El impacto simbólico, con sus colores, sus formas, el estilo y las expresiones, induce a la reflexión que en la óptica de la fe y de la belleza, edifica y fortalece, haciendo percibir con gusto el nivel de objetividad expresado en aquella representación. Una objetividad que sin duda alguna enriquece y acompaña a la contemplación sacral; desprovisto de estos elementos se queda en una simple observación que no eleva a los bienes celestiales, sino que pierde altura en los bienes terrenales, no siempre sanos y ventajosos.
Un rostro rebajado en su fisonomía, que no responde a los cánones objetivos de los elementos previstos, resultará imposible reconocerlo en su naturaleza y redescubrirlo en la verdad que le pertenece: la desconexión entre los elementos objetivos a disposición y la representación iconográfica de una reina, de un santo, de un acontecimiento, resultará solo un sucedáneo desagradable que se autoexcluye de la Historia.

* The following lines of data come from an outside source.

Lemma scan_head st p sub least :
  subs st !! p = Some sub ->
  (candidate st p (psize sub) /\ psize sub < least /\
   negb (stalled sub) && negb (hasFailedHB sub) && (psize sub <? least) = true) \/
  ((forall out, candidate st p out -> least <= out) /\
   negb (stalled sub) && negb (hasFailedHB sub) && (psize sub <? least) = false).
Proof.
  intros Hp. destruct (negb (stalled sub) && negb (hasFailedHB sub) && (psize sub <? least)) eqn:Hc; [left|right].
  - apply andb_true_iff in Hc as [[H1%negb_true_iff H2%negb_true_iff]%andb_true_iff H3%Z.ltb_lt].
    split_and!; try done. by exists sub.
  - split; [|done]. intros out (s & Hs & H1 & H2 & <-). simplify_eq.
    rewrite H1, H2 in Hc. simpl in Hc. by apply Z.ltb_ge.
Qed.

Lemma best_scan_spec st sl : forall least rsub,
  (forall p, p ∈ sl -> is_Some (subs st !! p)) ->
  (best_scan st sl least rsub = rsub /\
   forall p out, p ∈ sl -> candidate st p out -> least <= out) \/
  (exists p out, best_scan st sl least rsub = Some p /\ first_least st sl p /\
     candidate st p out /\ out < least).
Proof.
  induction sl as [|x sl IH]; intros least rsub Hall; simpl.
  - left. split; [done|]. intros p out Hp. by apply elem_of_nil in Hp.
  - destruct (Hall x) as [sub Hx]; [by left|]. rewrite Hx. fold (psize sub).
    assert (Hall' : forall p, p ∈ sl -> is_Some (subs st !! p)) by (intros; apply Hall; by right).
    destruct (scan_head st x sub least Hx) as [(Hc & Hlt & ->)|[Hno ->]].
    + right. destruct (IH (psize sub) (Some x) Hall') as [[-> Hge]|(p & out & -> & Hf & Hp & Hlt')].
      * exists x, (psize sub). split_and!; try done. exists [], sl, (psize sub).
        split_and!; try done. intros p' out' Hp'. by apply elem_of_nil in Hp'.
      * exists p, out. split_and!; try done; [|lia].
        destruct Hf as (l1 & l2 & out1 & -> & Hc1 & H1 & H2).
        assert (out1 = out) as -> by by eapply candidate_inj.
        exists (x :: l1), l2, out. split_and!; try done.
        intros p' out' [->|Hp']%elem_of_cons Hc'; [|by eapply H1].
        assert (out' = psize sub) as -> by by eapply candidate_inj. done.
    + destruct (IH least rsub Hall') as [[-> Hge]|(p & out & -> & Hf & Hp & Hlt')]; [left|right].
      * split; [done|]. intros p out [->|Hp]%elem_of_cons Hc; [by apply Hno|by eapply Hge].
      * exists p, out. split_and!; try done.
        destruct Hf as (l1 & l2 & out1 & -> & Hc1 & H1 & H2).
        assert (out1 = out) as -> by by eapply candidate_inj.
        exists (x :: l1), l2, out. split_and!; try done.
        intros p' out' [->|Hp']%elem_of_cons Hc'; [|by eapply H1]. apply Hno in Hc'. lia.
Qed.
(** [C30] A durable subscription resumes where it stopped: when its client closes it
    and asks for it again, it is the same subscription, with the same identifier,
    position and pending messages, whatever start position the request names; new
    messages wait until the pending ones were redelivered, and nothing is sent
    before the response. *)
Theorem durable_resumes e leader c newID sr ackInbox next cl x p sub :
  healthy e -> durable_sub p x sub ->
  sr_QGroup sr = EmptyString -> sr_ClientID sr = ClientID sub -> sr_Subject sr = subject sub ->
  sr_DurableName sr = DurableName sub -> (addSub cl (ClientID sub) p).1 = true ->
  exists cl' x' sub', processSub e leader true c newID sr ackInbox 0 next cl (Remove e leader p false x)
      = Ok (inl p, next, cl', x') /\
    subs x'.2 !! p = Some sub' /\ Sub.ID sub' = Sub.ID sub /\ ClientID sub' = ClientID sub /\
    LastSent sub' = LastSent sub /\ acksPending sub' = acksPending sub /\
    newOnHold sub' = ((0 <? size (acksPending sub))%nat || newOnHold sub) /\
    MaxInFlight sub' = sr_MaxInFlight sr /\ IsClosed sub' = false /\ initialized sub' = false /\
    LookupByAckInbox x'.1 ackInbox = Some p /\ LookupByInbox x'.1 (sr_Inbox sr) = Some p /\
    LookupByDurable x'.1 (durableKey sub) = Some p /\ p ∈ psubs x'.1 /\
    published x'.2 = published x.2.
Proof.
  intros He Hd Hq Hc Hs Hn Hadd. pose proof Hd as [].
  destruct (Remove_durable e leader p x sub He Hd) as (st' & -> & Hsubs & Hper & Hpub).
  assert (Hkey : request_key sr = durableKey sub).
  { unfold request_key, durableKey. by rewrite Hc, Hs, Hn. }
  unfold processSub, remembered. rewrite Hq, Hn. simpl. apply String.eqb_neq in du_name0 as Hne. rewrite Hne, Hkey.
  cbn [durables set_psubs set_lookups]. rewrite du_key0, Hsubs, lookup_insert_eq.
  destruct (closed_fields sub) as (C1 & C2 & C3 & C4 & C5 & C6). rewrite C5. cbn [String.eqb negb fst snd].
  unfold update_sub. rewrite Hsubs, lookup_insert_eq.
  destruct (resume_fields e leader sr ackInbox (now e st') (closed_sub sub))
    as (R1 & R2 & R3 & R4 & R5 & R6 & R7 & R8 & R9 & R10 & R11).
  set (sub' := resume e leader sr ackInbox (now e st') (closed_sub sub)) in *. clearbody sub'.
  set (cs := closed_sub sub) in *. clearbody cs. unfold updateDurable. rewrite Hc.
  destruct (addSub cl (ClientID sub) p) as [ok cl']. simpl in Hadd. subst ok.
  cbn [negb put_sub set_subs subs]. rewrite lookup_insert_eq. unfold try_persist.
  rewrite (no_persist_fail e He). cbn [negb]. assert (Hdur : isDurableSubscriber sub = true) by (unfold isDurableSubscriber; by rewrite Hne).
  rewrite R11, C6, Hdur, bool_decide_true by done. rewrite andb_false_r.
  eexists cl', _, sub'. split; [reflexivity|]. cbn [fst snd persist put_sub set_subs subs published].
  rewrite lookup_insert_eq, Hpub. unfold LookupByAckInbox, LookupByInbox, LookupByDurable.
  cbn [add_lookups set_lookups set_psubs acks inboxes durables psubs]. rewrite R9, R10, !lookup_insert_eq.
  split_and!; try done; try congruence; apply elem_of_app; right; by left.
Qed.
End Durable.
End RegSpec.

(** ** Concrete runs *)

Module RegSample.
Import RegSpec Sub Dlv DlvSpec MemSample Rdlv Reg.

#[local] Existing Instance default_order.
#[local] Existing Instance insertion_sorter.

Definition quiet_env : env :=
  mkEnv (fun _ => 1000) (fun _ => false) (fun _ => false) false (fun _ => ["m"%char]).

(** Six messages in a channel. *)
Definition six_msgs : Mem.MemoryMsgStore :=
  foldl (fun ms i => (Mem.Store data_size 0 (msg i i) ms).2) (Mem.init (Mem.mkLimits 0 0 0))
    [1; 2; 3; 4; 5; 6].

(** Two members of a group: the first has messages 3 and 4 pending; the second one
    takes one message at a time, and was sent message 5 again after it expired
    with the first one. *)
Definition group_member (id : Z) (inbox : string) (max : Z) (pend : gmap Z Z) : subState :=
  mkSub id "me" "grp" inbox inbox max 30 "" 5 false false "foo" (Some 0%nat) 30000000000 (Some Idle) pend
    "" None ∅ true false false false.
Definition late_group : server :=
  mkServer {[0%nat := group_member 1 "a" 10 {[3 := 5000; 4 := 5000]}; 1%nat := group_member 2 "b" 1 {[5 := 5000]}]}
    {[0%nat := mkQueue 5 [0%nat; 1%nat] ∅ None 0 false]} ∅ ∅ false [] [].
Definition late_registry : subStore :=
  mkSubStore [] {["grp"%string := 0%nat]} ∅ {["a"%string := 0%nat; "b"%string := 1%nat]}
    {["a"%string := 0%nat; "b"%string := 1%nat]}.

(** Message 6 arrives; the late ack of message 5 comes from the first member, which
    also acknowledges what it has, and unsubscribes. *)
Definition stuck_run : outcome Mem.fuel_error state :=
  st ← sendAvailableMessagesToQueue quiet_env six_msgs 0%nat late_group;
  st ← processAck quiet_env six_msgs 0%nat 5 true st;
  st ← processAck quiet_env six_msgs 0%nat 3 true st;
  st ← processAck quiet_env six_msgs 0%nat 4 true st;
  Ok (Remove quiet_env true 0%nat true (late_registry, st)).

(** An ack that one member of a group sends for a message of another one
    removes the message from the other member but does not clear its stalled flag.
    When the first member leaves, the group has one member with nothing pending,
    and yet no message of the channel is ever sent to it, whatever the channel
    holds. *)
Theorem group_stuck :
  exists ss st sub qs, stuck_run = Ok (ss, st) /\ queues st !! 0%nat = Some qs /\ members qs = [1%nat] /\
    subs st !! 1%nat = Some sub /\ acksPending sub = ∅ /\ ClientID sub = "me"%string /\
    lastSent qs = 5 /\ Mem.Lookup six_msgs 6 = Some (msg 6 6) /\
    forall c : Mem.MemoryMsgStore, sendAvailableMessagesToQueue quiet_env c 0%nat st = Ok st.
Proof.
  eexists _, _, _, _. split; [vm_compute; reflexivity|].
  do 7 (split; [vm_compute; reflexivity|]).
  intros c. eapply queue_all_stalled; [vm_compute; reflexivity|]. vm_compute. discriminate.
Qed.

Definition sample_clients : clientStore :=
  recoverClients newClientStore
    [mkClientInfo "a" "hb" "" 1 0 0; mkClientInfo "b" "hb" "" 1 0 0; mkClientInfo "a-foo-x" "hb" "" 1 0 0].

Definition no_subs : state := (createSubStore, mkServer ∅ ∅ ∅ ∅ false [] []).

Si se comprendiera cuán verdadero es esto, para los efectos positivos y negativos que comporta la ventaja o la desventaja de las almas, la iconografía revolucionaria en clave romántica, abstracta, irreal y nihilista, "enemiga" de la verdad, no tendría motivo de existir y se encaminaría a su definitivo fracaso.
Confiando en la Reina de la Contrarrevolución que es Maria Santísima, nos empeñaremos para que su obra sea cumplida.
Como el sol que surge a la aurora de nuevo día, así el reflorecer de la fe exalta de belleza las expresiones del arte, procurando siempre el salto y la apetencia de los bienes terrenales.